The tests before READ_BUFFERS = 4 depend on cpu count. As you can see, with all the changes in this PR, we are barely above the memory use of 2.13.

…environment

…lure...

yawkat · 2022-11-18T11:30:59Z

Had to change the JOL measurement code so that the full test suite runs. This also changed the numbers a bit, I've adjusted the original PR comment.

pjfanning · 2022-11-19T12:58:56Z

@yawkat could you rebase this? There was a merge to 2.14 that removed some unnecessary methods from PrivateMaxEntriesMap.

yawkat · 2022-11-19T13:02:09Z

will do

yawkat · 2022-11-19T13:06:51Z

@pjfanning you mean 6eacc7b? it's already in.
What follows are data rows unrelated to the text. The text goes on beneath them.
(** ** More on Draw and DrawBackground *)

(** X8. Every run of [DrawBackground::run] opens one batch and records in
    it, before it renders the background items: skybox on, the viewport
    transform and the scissor rectangle of the viewport, the projection
    and the view transform of the view frustum; it sets no model
    transform. The batch is then appended to the frame. *)
Theorem DrawBackground_run_setup {render : RenderItems} background w :
  ∃ w0,
    batches w0 =
      batches w ++
      [Some [ enableSkybox true;
              setViewportTransform (_viewport (args w));
              setStateScissorRect (_viewport (args w));
              setProjectionTransform (evalProjectionMatrix (_viewFrustum (args w)));
              setViewTransform (evalViewTransform (_viewFrustum (args w))) ]] ∧
    _batch (args w0) = Some (length (batches w)) ∧
    frame w0 = frame w ∧
    DrawBackground_run background w
    = match renderItems background w0 with
      | Some (_, w1) =>
          match mjoin (batches w1 !! length (batches w)) with
          | Some b =>
              Some (tt, no_batch (with_batches (<[length (batches w) := None]> (batches w1))
                                    (with_frame (frame w1 ++ [b]) w1)))
          | None => None
          end
      | None => None
      end.
Proof.
  exists (in_batch (DrawBackground_setup w) w).
  split; [done|]. split; [done|]. split; [done|].
  apply DrawBackground_run_unfold.
Qed.

Lemma records_run commands b w :
  records commands (in_batch b w) = Some (tt, in_batch (b ++ commands) w).
Proof.
  unfold records. rewrite bind_run. unfold gets at 1.
  rewrite bind_run. cbn [lift in_batch args with_batches with_args _batch].
  unfold mret at 1, M_ret at 1.
  pose proof (forM_emit id commands (in_batch b w) (batches w) b eq_refl) as E.
  rewrite map_id in E. exact E.
Qed.

(** X9. What the rendering called by [Draw::run] and by
    [DrawBackground::run] records through [args->_batch] is what the run
    submits: when [renderStateSortShapes] (called with the registry of
    the node, the items and the limit -1) or [renderItems] records
    commands in the batch [args->_batch] points to, the run returns, the
    one batch it appends to the frame holds the commands of the run
    followed by those commands in order, and the batch is destroyed. *)
Theorem Draw_run_submits_what_is_recorded
    (f : ShapePlumber → ItemBounds → Z → Batch) (g : ItemBounds → Batch) self items w :
  (∃ w',
     Draw_run (drawTask := DrawTask_records f) self items w = Some (tt, w') ∧
     frame w' =
       frame w ++
       [[ setProjectionTransform (evalProjectionMatrix (_viewFrustum (args w)));
          setViewTransform (evalViewTransform (_viewFrustum (args w)));
          setModelTransform Transform_identity ]
        ++ f (_shapePlumber self) items (-1)] ∧
     batches w' = batches w ++ [None] ∧
     _batch (args w') = None) ∧
  (∃ w',
     DrawBackground_run (render := RenderItems_records g) items w = Some (tt, w') ∧
     frame w' =
       frame w ++
       [[ enableSkybox true;
          setViewportTransform (_viewport (args w));
          setStateScissorRect (_viewport (args w));
          setProjectionTransform (evalProjectionMatrix (_viewFrustum (args w)));
          setViewTransform (evalViewTransform (_viewFrustum (args w))) ]
        ++ g items] ∧
     batches w' = batches w ++ [None] ∧
     _batch (args w') = None).
Proof.
  split.
  - eexists. rewrite Draw_run_unfold. cbn [renderStateSortShapes DrawTask_records].
    rewrite records_run. unfold close_batch, in_batch. cbn.
    rewrite lookup_snoc. cbn. rewrite insert_snoc. done.
  - eexists. rewrite DrawBackground_run_unfold. cbn [renderItems RenderItems_records].
    rewrite records_run. unfold close_batch, in_batch. cbn.
    rewrite lookup_snoc. cbn. rewrite insert_snoc. done.
Qed.

(** ** More on the graph *)

End Proofs.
ben-manes · 2022-11-19T18:42:16Z

very minor field removals you can also make,

concurrencyLevel was retained for recreating after serialization, can be removed as no longer relevant for CHM
weightedSize might be removed in favor of Map.size() due to no weigher. It should already handle races (too large but nothing in the evictionDeque).
capacity could be a final int as no longer modified at runtime, tiny caches
keySet / values / entrySet could be removed and new instances returned
AbstractMap has private unused fields, could inline the useful base methods: equals, hashCode, toString
AtomicLongArray could be AtomicIntegerArray since it just wraps around
LinkedDeque was to pull out an abstraction from a large, intertwined, complex class. Mostly it is boilerplate for the Deque interface with only a few methods used for the doubly-linked list manipulation. Inlining wouldn't save much, so toss up.
WeightedValue might be replaced with a nullable value. If non-null then "alive", else "retired". This removes the wrapper for the weight field.
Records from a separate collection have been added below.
(** * Warehouse inbound reconciliation: [run_reconciliation] of [app.py]

    The development has these parts.

    - [Py]: the fragment of Python that [run_reconciliation] relies on:
      text ([str.strip], [str.upper], [str.startswith], [str], [repr]),
      JSON documents as produced by [json.loads], truthiness, [in],
      [dict.get], iteration and integer addition, with the exceptions they
      raise.
    - [Engine]: [run_reconciliation] as a function from the two session
      values (the challan document and the list of sticker documents) to
      the rows handed to [pd.DataFrame].
    - [Store]: the same function over an explicit object store, in which
      the session documents, the local dictionaries and lists and the
      resulting frame are objects at locations, so that mutation and
      aliasing are visible.
    - [Spec]: the vocabulary of the statements.
    - [App]: the rest of [app.py]: the prompt and the request sent to the
      model, [process_image_with_ai] with the cleaning of the reply,
      [clear_session], the buttons that process the challan and the
      stickers, the button of the dashboard and its summary.
    - [Terms]: the vocabulary of the statements about whole runs and
      sessions.
    - The properties of [Engine], then the properties of [Store]: what a run
      leaves untouched, and that it computes what [Engine] computes
      ([run_sim]).
    - Further properties of [Engine] (totals, order, empty and ill-formed
      input), of the text handed to [json.loads], of the extraction and of
      the session.

    Scope of the model.  Text is ASCII: a [string] is a Python [str] whose
    code points are below 128.  Numbers are Python [int]s of any size; JSON
    numbers with a fraction or exponent (Python [float]s) are not modelled,
    and a statement that depends on the arithmetic of the quantities says in
    a hypothesis that they are integers.
    The three status labels of the report, which are string constants in the
    source, are the constructors of [status].  [pd.DataFrame] is taken to
    store the rows it is given, cell by cell, without copying the cell
    values.  The Streamlit calls (the warning of line 119) have no part in
    the result and are left out.

    In [App] the model client and [json.loads] are parameters: a function
    from the request to a reply (a text, no text, or an exception) and a
    function from the cleaned text to a document or an exception.  Of the
    Streamlit calls the messages of [st.error], [st.success] and
    [st.warning] are kept, the warnings without their texts; widgets,
    layout and [st.rerun] are left out. *)

From Stdlib Require Import ZArith String Ascii List Lia Bool DecimalString.
From stdpp Require Import base option list strings.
src/test/java/com/fasterxml/jackson/databind/MapperFootprintTest.java

cowtowncoder · 2022-11-20T02:49:26Z

src/test/java/com/fasterxml/jackson/databind/MapperFootprintTest.java

+
+public class MapperFootprintTest {
+    @Test
+    @Ignore


Probably remove this?

see comment below

Ah. Another thing we can do to avoid running as part of test suite (but to allow manual run) would be to move under failing. But we can figure out best way later on.

cowtowncoder · 2022-11-20T02:52:31Z

Sounds great so far! Just LMK when you feel this is ready @yawkat and I'll merge it in.
And then I can start thinking about 2.14.1 release since I think this warrants patch release, even if it's quite a bit of work and with fewer fixes as usual for .1.
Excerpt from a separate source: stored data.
(** X2.  Each getter returns [SYNTH_STATUS_ERROR] exactly when its output
    pointer is null, and then changes nothing.  With a non-null pointer it
    writes the one addressed object: every other object in the caller's
    memory, the hardware, the context, the registered table and the trace are
    as before. *)
Theorem getters_write_only_their_target pObj (a b : Z) st (Hab : a <> b) :
  let s1 := snd (SYNTH_GetSampleRate pObj (Some a) st) in
  let s2 := snd (SYNTH_GetVolume pObj (Some a) st) in
  (forall out : ptr,
      fst (SYNTH_GetSampleRate pObj out st) = SYNTH_STATUS_ERROR <-> out = NULL)
  /\ (forall out : ptr,
         fst (SYNTH_GetVolume pObj out st) = SYNTH_STATUS_ERROR <-> out = NULL)
  /\ SYNTH_GetSampleRate pObj NULL st = (SYNTH_STATUS_ERROR, st)
  /\ SYNTH_GetVolume pObj NULL st = (SYNTH_STATUS_ERROR, st)
  /\ (mem (world s1) !! b = mem (world st) !! b
      /\ hw (world s1) = hw (world st)
      /\ SynthCtx s1 = SynthCtx st /\ SynthIO s1 = SynthIO st
      /\ calls s1 = calls st)
  /\ (mem (world s2) !! b = mem (world st) !! b
      /\ hw (world s2) = hw (world st)
      /\ SynthCtx s2 = SynthCtx st /\ SynthIO s2 = SynthIO st
      /\ calls s2 = calls st).
Proof.
  intros s1 s2. subst s1 s2. unfold NULL, SYNTH_STATUS_ERROR.
  split; [|split; [|split; [|split; [|split]]]].
  - intros out. destruct out; simpl; split; intros H;
      try reflexivity; discriminate H.
  - intros out. destruct out; simpl; split; intros H;
      try reflexivity; discriminate H.
  - reflexivity.
  - reflexivity.
  - simpl. split; [apply lookup_insert_ne; exact Hab | auto].
  - simpl. split; [apply lookup_insert_ne; exact Hab | auto].
Qed.

(** X3.  Whatever table is registered and whatever its set-sample-rate
    callback returns, [SYNTH_SetSampleRate] returns [SYNTH_STATUS_OK] and a
    following [SYNTH_GetSampleRate] stores the rate just set; the other
    context fields are untouched. *)
Theorem SetSampleRate_GetSampleRate_roundtrip pObj pObj' (rate a : Z) st :
  let r1 := SYNTH_SetSampleRate pObj rate st in
  let r2 := SYNTH_GetSampleRate pObj' (Some a) (snd r1) in
  fst r1 = SYNTH_STATUS_OK
  /\ fst r2 = SYNTH_STATUS_OK
  /\ mem (world (snd r2)) !! a = Some rate
  /\ SynthCtx (snd r1) = set_SampleRate rate (SynthCtx st).
Proof.
  intros r1 r2.
  destruct (SYNTH_GetSampleRate_effect pObj' a (snd r1)) as [H2 Hm].
  fold r2 in H2, Hm. subst r1.
  rewrite SYNTH_SetSampleRate_eq in *. simpl in *.
  revert Hm. frame_forwarded as (_ & Hc & _). rewrite Hc. simpl.
  intros Hm. auto.
Qed.

(** X4.  Playback reads the context only to test whether the initialized
    flag is zero: on two initialized contexts that differ in any way (volume,
    mute flag, sample rate, channels), [SYNTH_PlayBuffer] returns the same
    status, makes the same callback call and leaves the same world.  In
    particular a muted driver still transmits. *)
Theorem PlayBuffer_ignores_volume_and_mute pObj buffer length st
        (c1 c2 : SYNTH_Ctx_t)
        (H1 : Initialized c1 <> 0) (H2 : Initialized c2 <> 0) :
  let r1 := SYNTH_PlayBuffer pObj buffer length (set_ctx c1 st) in
  let r2 := SYNTH_PlayBuffer pObj buffer length (set_ctx c2 st) in
  fst r1 = fst r2
  /\ world (snd r1) = world (snd r2)
  /\ calls (snd r1) = calls (snd r2)
  /\ SynthCtx (snd r1) = c1
  /\ SynthCtx (snd r2) = c2.
Proof.
  intros r1 r2. subst r1 r2.
  destruct (IO.Transmit (SynthIO st)) as [transmit|] eqn:Hslot.
  - rewrite (SYNTH_PlayBuffer_transmit pObj buffer length (set_ctx c1 st)
               transmit H1 Hslot).
    rewrite (SYNTH_PlayBuffer_transmit pObj buffer length (set_ctx c2 st)
               transmit H2 Hslot).
    rewrite !invoke_fst, !invoke_snd. simpl. auto.
  - rewrite (SYNTH_PlayBuffer_no_transmit pObj buffer length (set_ctx c1 st)
               H1 Hslot).
    rewrite (SYNTH_PlayBuffer_no_transmit pObj buffer length (set_ctx c2 st)
               H2 Hslot).
    simpl. auto.
Qed.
I wonder if we could/should start using jol for testing other data structures as well; probably only if/when we have specific cases. For 3.0 could perhaps test JsonMapper for total size, with strict limits to see how its size increases.
Actually could even do for 2.x for same reason: add limit as size grows, but have some idea of cumulative size (of newly created "empty" mapper).
But that'd be for different PRs, just an idea.

yawkat · 2022-11-20T06:44:18Z

oh this is annoying – I thought just the .subtract fixed it, but apparently I just forgot to un-ignore the test so CI passed...

JOL goes through all objects transitively referenced by a given root (in this case ObjectMapper), and counts them up. For jackson, much of this is reflection instances, e.g. Class<?> and Method. The problem when running this in the test suite is that all the other tests populate lazy fields in these reflection instances, so this naive count will show more memory used by a new ObjectMapper after all other test have run, than the same count will show before the tests are run.

The solution to this is to only count the new objects each new ObjectMapper references. That way, the core reflection instances are not counted. This is why I use the GraphLayout.subtract method in my test: I create two ObjectMappers, and only count the memory footprint of the objects that they don't share.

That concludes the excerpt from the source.